Bills Take on Sex Offenders
Some Lawmakers Want Tougher Sentences for Those Who Attack Children

By Joseph Turner
The News Tribune [Washington]
January 13, 2006

When a child is raped, does it matter whether the attacker is a stranger or a father, stepfather, brother, teacher, coach or priest?

To state lawmakers it does.

House Democrats and Republicans are filing a batch of get-tough-on-sex-predator bills to be considered during the 60-day session that began Monday, and the relationship between child victim and attacker appears to be the point on which they differ most.

Rep. Jan Shabro, R-Bonney Lake, and her Republican colleagues want rapists and child molesters to face a minimum of 25 years in prison, regardless of whether they are strangers or a member of the victim's family or otherwise known to the victim.

Rep. Al O'Brien, D-Mountlake Terrace, a retired 30-year veteran of the Seattle Police Department, said the Republican measures go too far.

He and fellow Democrats want to get tough on the most violent rapists and child molesters, but they want to give prosecutors and judges some flexibility in cases in which the attacker is not a stranger.

Prosecutors and law enforcement officers are endorsing O'Brien's approach because they are afraid children would be reluctant to report instances of sexual abuse if they knew a family attacker faced 25 years to life in prison.

"We need to strike a balance between punishment and smothering reporting," Kitsap County Prosecutor Russ Hauge told members of the House Criminal Justice and Corrections Committee on Thursday. "I would hate to see the number of sex crimes go down because they are going unreported.

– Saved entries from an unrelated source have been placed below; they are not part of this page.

(* ===== verification/Config.v ===== *)
(** * bulwark-config: the configuration ([crates/bulwark-config/src/lib.rs] and [defaults.rs]).

    The YAML codec is an external crate: [ConfigCodec] is the pair of functions the sources
    call.  Socket addresses are those of [std::net] with the parser the defaults and the
    environment overrides use. *)
From Stdlib Require Import Ascii.
From S2P Require Import Prelude RustStr RustNet Clients Block.

(** ** Socket addresses *)

(** [SocketAddr]: an IPv6 one carries its scope. *)
Inductive SocketAddr : Type :=
| SaV4 (ip : ipv4) (port : Z)
| SaV6 (ip : ipv6) (scope : Z) (port : Z).
#[export] Instance SocketAddr_eq_dec : EqDecision SocketAddr.
Proof. solve_decision. Defined.

(** [SocketAddr::from_str]. *)
Definition read_port (s : bytes) : option (Z * bytes) :=
  let! s := read_given_char ":"%char s in read_number 10 (length s) true 65535 s.
Definition read_scope_id (s : bytes) : option (Z * bytes) :=
  let! s := read_given_char "%"%char s in read_number 10 (length s) true 4294967295 s.
Definition read_socket_addr_v4 (s : bytes) : option (SocketAddr * bytes) :=
  let! (ip, s) := read_ipv4_addr s in
  let! (port, s) := read_port s in
  Some (SaV4 ip port, s).
Definition read_socket_addr_v6 (s : bytes) : option (SocketAddr * bytes) :=
  let! s := read_given_char "["%char s in
  let! (ip, s) := read_ipv6_addr s in
  let '(scope, s) := default (0%Z, s) (read_scope_id s) in
  let! s := read_given_char "]"%char s in
  let! (port, s) := read_port s in
  Some (SaV6 ip scope port, s).
Definition parse_socket_addr : bytes → option SocketAddr :=
  parse_all (λ s, match read_socket_addr_v4 s with Some r => Some r | None => read_socket_addr_v6 s end).

(** ** Sections of the configuration *)

Definition SCHEMA_VERSION : Z := 1.

Record ServerConfig : Type := { sc_dns_bind : list SocketAddr; sc_http_bind : SocketAddr; sc_ratelimit : Z }.
Record UpstreamsConfig : Type := { uc_servers : bytes; uc_bootstrap : list SocketAddr; uc_timeout_secs : Z }.
Record CacheConfig : Type := {
  cg_enabled : bool; cg_size : Z; cg_min_ttl_secs : Z; cg_max_ttl_secs : Z; cg_optimistic_max_age_secs : Z;
}.
Record FilterListConfig : Type := {
  fl_id : Z; fl_name : bytes; fl_url : option bytes; fl_enabled : bool; fl_rule_count : Z; fl_last_updated : option Z;
}.
Record FilteringConfig : Type := {
  fc_enabled : bool; fc_blocking_mode : BlockingMode; fc_custom_block_ipv4 : ipv4; fc_custom_block_ipv6 : ipv6;
  fc_blocked_ttl_secs : Z; fc_lists : list FilterListConfig; fc_custom_rules : bytes;
}.
Record QueryLogConfig : Type := { qc_enabled : bool; qc_persist : bool; qc_retention_days : Z }.
Record UpstreamLogConfig : Type := { ulc_enabled : bool; ulc_persist : bool; ulc_retention_days : Z }.
Record PrivacyConfig : Type := { pv_anonymize_client_ips : bool }.
Record StatsConfig : Type := { stc_enabled : bool; stc_persist : bool; stc_retention_days : Z }.
Record AuthConfig : Type := { au_username : bytes; au_password_hash : option bytes; au_session_secret : option bytes }.
Record Config : Type := {
  cf_version : Z; cf_server : ServerConfig; cf_upstreams : UpstreamsConfig; cf_cache : CacheConfig;
  cf_filtering : FilteringConfig; cf_clients : list ClientConfig; cf_query_log : QueryLogConfig;
  cf_upstream_log : UpstreamLogConfig; cf_stats : StatsConfig; cf_privacy : PrivacyConfig; cf_auth : AuthConfig;
}.

(** [AuthConfig::needs_setup]. *)
Definition needs_setup (a : AuthConfig) : bool :=
  bool_decide (au_username a = []) || bool_decide (au_password_hash a = None).

(** ** Defaults *)

Definition default_dns_bind : list SocketAddr := [SaV4 UNSPECIFIED4 53].
Definition default_http_bind : SocketAddr := SaV4 UNSPECIFIED4 3000.
Definition default_upstreams : bytes :=
  bs "# Quad9 (DoH)" ++ [LF] ++ bs "https://dns.quad9.net/dns-query" ++ [LF] ++ bs "# Cloudflare (DoH)" ++ [LF]
  ++ bs "https://cloudflare-dns.com/dns-query" ++ [LF].
Definition quad (a b c d : Z) : ipv4 := Ipv4 (byte_of a) (byte_of b) (byte_of c) (byte_of d).
Definition default_bootstrap : list SocketAddr := [SaV4 (quad 1 1 1 1) 53; SaV4 (quad 9 9 9 9) 53].
Definition server_default : ServerConfig :=
  {| sc_dns_bind := default_dns_bind; sc_http_bind := default_http_bind; sc_ratelimit := 0 |}.
Definition upstreams_default : UpstreamsConfig :=
  {| uc_servers := default_upstreams; uc_bootstrap := default_bootstrap; uc_timeout_secs := 5 |}.
Definition cache_default : CacheConfig :=
  {| cg_enabled := true; cg_size := 10000; cg_min_ttl_secs := 0; cg_max_ttl_secs := 86400; cg_optimistic_max_age_secs := 0 |}.
Definition filtering_default : FilteringConfig :=
  {| fc_enabled := true; fc_blocking_mode := BmNxDomain; fc_custom_block_ipv4 := UNSPECIFIED4;
     fc_custom_block_ipv6 := UNSPECIFIED6; fc_blocked_ttl_secs := 10; fc_lists := []; fc_custom_rules := [] |}.
Definition query_log_default : QueryLogConfig := {| qc_enabled := true; qc_persist := true; qc_retention_days := 7 |}.
Definition upstream_log_default : UpstreamLogConfig :=
  {| ulc_enabled := false; ulc_persist := true; ulc_retention_days := 30 |}.
Definition stats_cfg_default : StatsConfig := {| stc_enabled := true; stc_persist := true; stc_retention_days := 30 |}.
Definition auth_default : AuthConfig := {| au_username := []; au_password_hash := None; au_session_secret := None |}.
Definition config_default : Config :=
  {| cf_version := SCHEMA_VERSION; cf_server := server_default; cf_upstreams := upstreams_default;
     cf_cache := cache_default; cf_filtering := filtering_default; cf_clients := []; cf_query_log := query_log_default;
     cf_upstream_log := upstream_log_default; cf_stats := stats_cfg_default;
     cf_privacy := {| pv_anonymize_client_ips := false |}; cf_auth := auth_default |}.

(** ** Upstream lines *)

(** [active_specs]. *)
Definition is_active_line (l : bytes) : bool := negb (bool_decide (l = [])) && negb (starts_with (bs "#") l).
Definition active_specs (u : UpstreamsConfig) : list bytes := filter (λ l, is_active_line l = true) (trim <$> lines (uc_servers u)).

(** [normalize]: the loop over the lines, then the blank lines at both ends are dropped. *)
Fixpoint normalize_loop (blanks : Z) (ls : list bytes) : bytes :=
  match ls with
  | [] => []
  | l :: ls =>
      let l := trim l in
      match l with
      | [] => let blanks := wrap 32 (blanks + 1) in
              if (1 <? blanks)%Z then normalize_loop blanks ls else l ++ [LF] ++ normalize_loop blanks ls
      | _ :: _ => l ++ [LF] ++ normalize_loop 0 ls
      end
  end.
Definition normalize_servers (s : bytes) : bytes :=
  match trim_matches LF (normalize_loop 0 (lines s)) with
  | [] => []
  | trimmed => trimmed ++ [LF]
  end.
Definition upstreams_normalize (u : UpstreamsConfig) : UpstreamsConfig :=
  {| uc_servers := normalize_servers (uc_servers u); uc_bootstrap := uc_bootstrap u; uc_timeout_secs := uc_timeout_secs u |}.

(** ** Validation, allocation of list ids, loading and saving *)

Inductive ConfigError : Type :=
| CeIo
| CeYaml
| CeInvalid (why : bytes).

(** [Config::validate]. *)
Definition validate (c : Config) : result () ConfigError :=
  if bool_decide (sc_dns_bind (cf_server c) = []) then Err (CeInvalid (bs "server.dns_bind must not be empty"))
  else if negb (cg_max_ttl_secs (cf_cache c) =? 0)%Z && (cg_max_ttl_secs (cf_cache c) <? cg_min_ttl_secs (cf_cache c))%Z then
    Err (CeInvalid (bs "cache.min_ttl_secs (" ++ show_dec (cg_min_ttl_secs (cf_cache c)) ++ bs ") exceeds max_ttl_secs ("
                    ++ show_dec (cg_max_ttl_secs (cf_cache c)) ++ bs ")"))
  else if bool_decide (active_specs (cf_upstreams c) = []) then
    Err (CeInvalid (bs "at least one upstream must be configured"))
  else Ok ().

(** [next_list_id]: the addition wraps at 32 bits in the release profile. *)
Definition max_id (ids : list Z) : option Z :=
  match ids with [] => None | i :: ids => Some (foldl Z.max i ids) end.
Definition next_list_id (c : Config) : Z :=
  match max_id (fl_id <$> fc_lists (cf_filtering c)) with None => 1 | Some m => wrap 32 (m + 1) end.

(** The YAML codec. *)
Class ConfigCodec : Type := {
  config_to_yaml : Config → option bytes;
  config_from_yaml : bytes → option Config;
}.
(** What the sources rely on: a configuration that was written reads back. *)
Class ConfigCodecLaws (CC : ConfigCodec) : Prop := {
  yaml_roundtrip c text : config_to_yaml c = Some text → config_from_yaml text = Some c;
}.

Definition set_clients (l : list ClientConfig) (c : Config) : Config :=
  {| cf_version := cf_version c; cf_server := cf_server c; cf_upstreams := cf_upstreams c; cf_cache := cf_cache c;
     cf_filtering := cf_filtering c; cf_clients := l; cf_query_log := cf_query_log c;
     cf_upstream_log := cf_upstream_log c; cf_stats := cf_stats c; cf_privacy := cf_privacy c; cf_auth := cf_auth c |}.
(** [load_or_default]; [file] is what reading the path gives: absent, unreadable, or a text. *)
Definition load_or_default `{ConfigCodec} (file : option (option bytes)) : result Config ConfigError :=
  match file with
  | None => Ok config_default
  | Some contents =>
      let? text := ok_or contents CeIo in
      let? cfg := ok_or (config_from_yaml text) CeYaml in
      let? _ := validate cfg in
      Ok (set_clients (filter (λ cl, cc_id cl ≠ []) (cf_clients cfg)) cfg)
  end.
(** [save]: the text that replaces the file, when the writes succeed. *)
Definition save_config `{ConfigCodec} (cfg : Config) (io_ok : bool) : result bytes ConfigError :=
  let? text := ok_or (config_to_yaml cfg) CeYaml in
  if io_ok then Ok text else Err CeIo.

Unfortunately, when people learn about the penalties, the witnesses can disappear, the testimony changes."

Among those to testify in favor of the Republicans' more hard-line approach was Mark Lunsford, the father of a 12-year-old Florida girl who was kidnapped from her bedroom by a convicted sex offender last February.

His daughter, Jessica, was held hostage for three days, raped and suffocated when her abductor buried her alive, Lunsford said.

Her attacker was a janitor at Jessica's school.

"Whether you knew your victim or not doesn't matter," Lunsford said.

He is traveling across the country to urge state lawmakers to follow Florida's lead in passing "Jessica's Law," which calls for the death penalty for child rapists who kill their victims and much longer prison sentences for those who don't.

Jim Hines, a Gig Harbor man who founded a group called "Preserve Childhood Innocence" because a neighbor's rapist was released after a six-month sentence, said his group paid for Lunsford's trip.

Some members donated frequent flier miles and others put Lunsford up for a couple of nights, Hines said.

Washington is among the states where both political parties have made tougher sex offender laws a top priority.

Several victims of sexual assaults also spoke in favor of the Republican proposal and were sharply critical of the controversial Sex Offender Sentencing Alternatives program.

That program allows child rapists who are family members or have a substantial relationship to the victim to undergo counseling and spend little or no time in jail.

Michele Clute of Seattle told the committee that her daughter, then 7, disclosed that the father of a playmate abused her for two years, even though the neighbor threatened to kill her if she told.

"Six years have gone by and (my daughter) still suffers from anxiety disorder and still asks 'Mom, are you sure the doors are locked?' and checks them herself," Clute said.

The neighbor was allowed to enroll in the SOSA program and received a sentence of less than six months for three counts of rape, she said.

"To this day, she is petrified that (the neighbor) will kill her, and she and I both wish he had gone to prison for life," Clute said.

Tom McBride, director of the Washington Association of Prosecuting Attorneys, said the SOSA program is used for only 10 percent of sex crime prosecutions.

"We want to maximize the number of offenders we put into the system because we think it's safer for the community," McBride said. "Fifty sex offenders in prison for life doesn't protect the community as much as 300 sex offenders in prison for 10 years."

Shabro said the Democrats' approach would get tough on only 5 percent of child sex offenders.

She cited a 2000 report by the U.S. Department of Justice that found only 5 percent of victims between ages 6 and 12 were sexually attacked by strangers and only 10 percent of victims from 12 years old through age 17 were attacked by strangers.

Both Republicans and Democrats also have proposals to keep better track of sex offenders once they are released from jail or prison and harsher punishments if they fail to register with authorities.

Michael Hanby, spokesman for the Washington Association of Criminal Defense Lawyers, said 25-year-to-life sentences for sex crimes would throw the whole sentencing grid out of whack. Some murderers don't get sentences that long, he said.

State officials don't yet have an estimate for how much the longer sentences would cost the state each year. But a new 2,000-bed prison would cost $200 million to build, and each inmate costs the state $26,000 a year to house.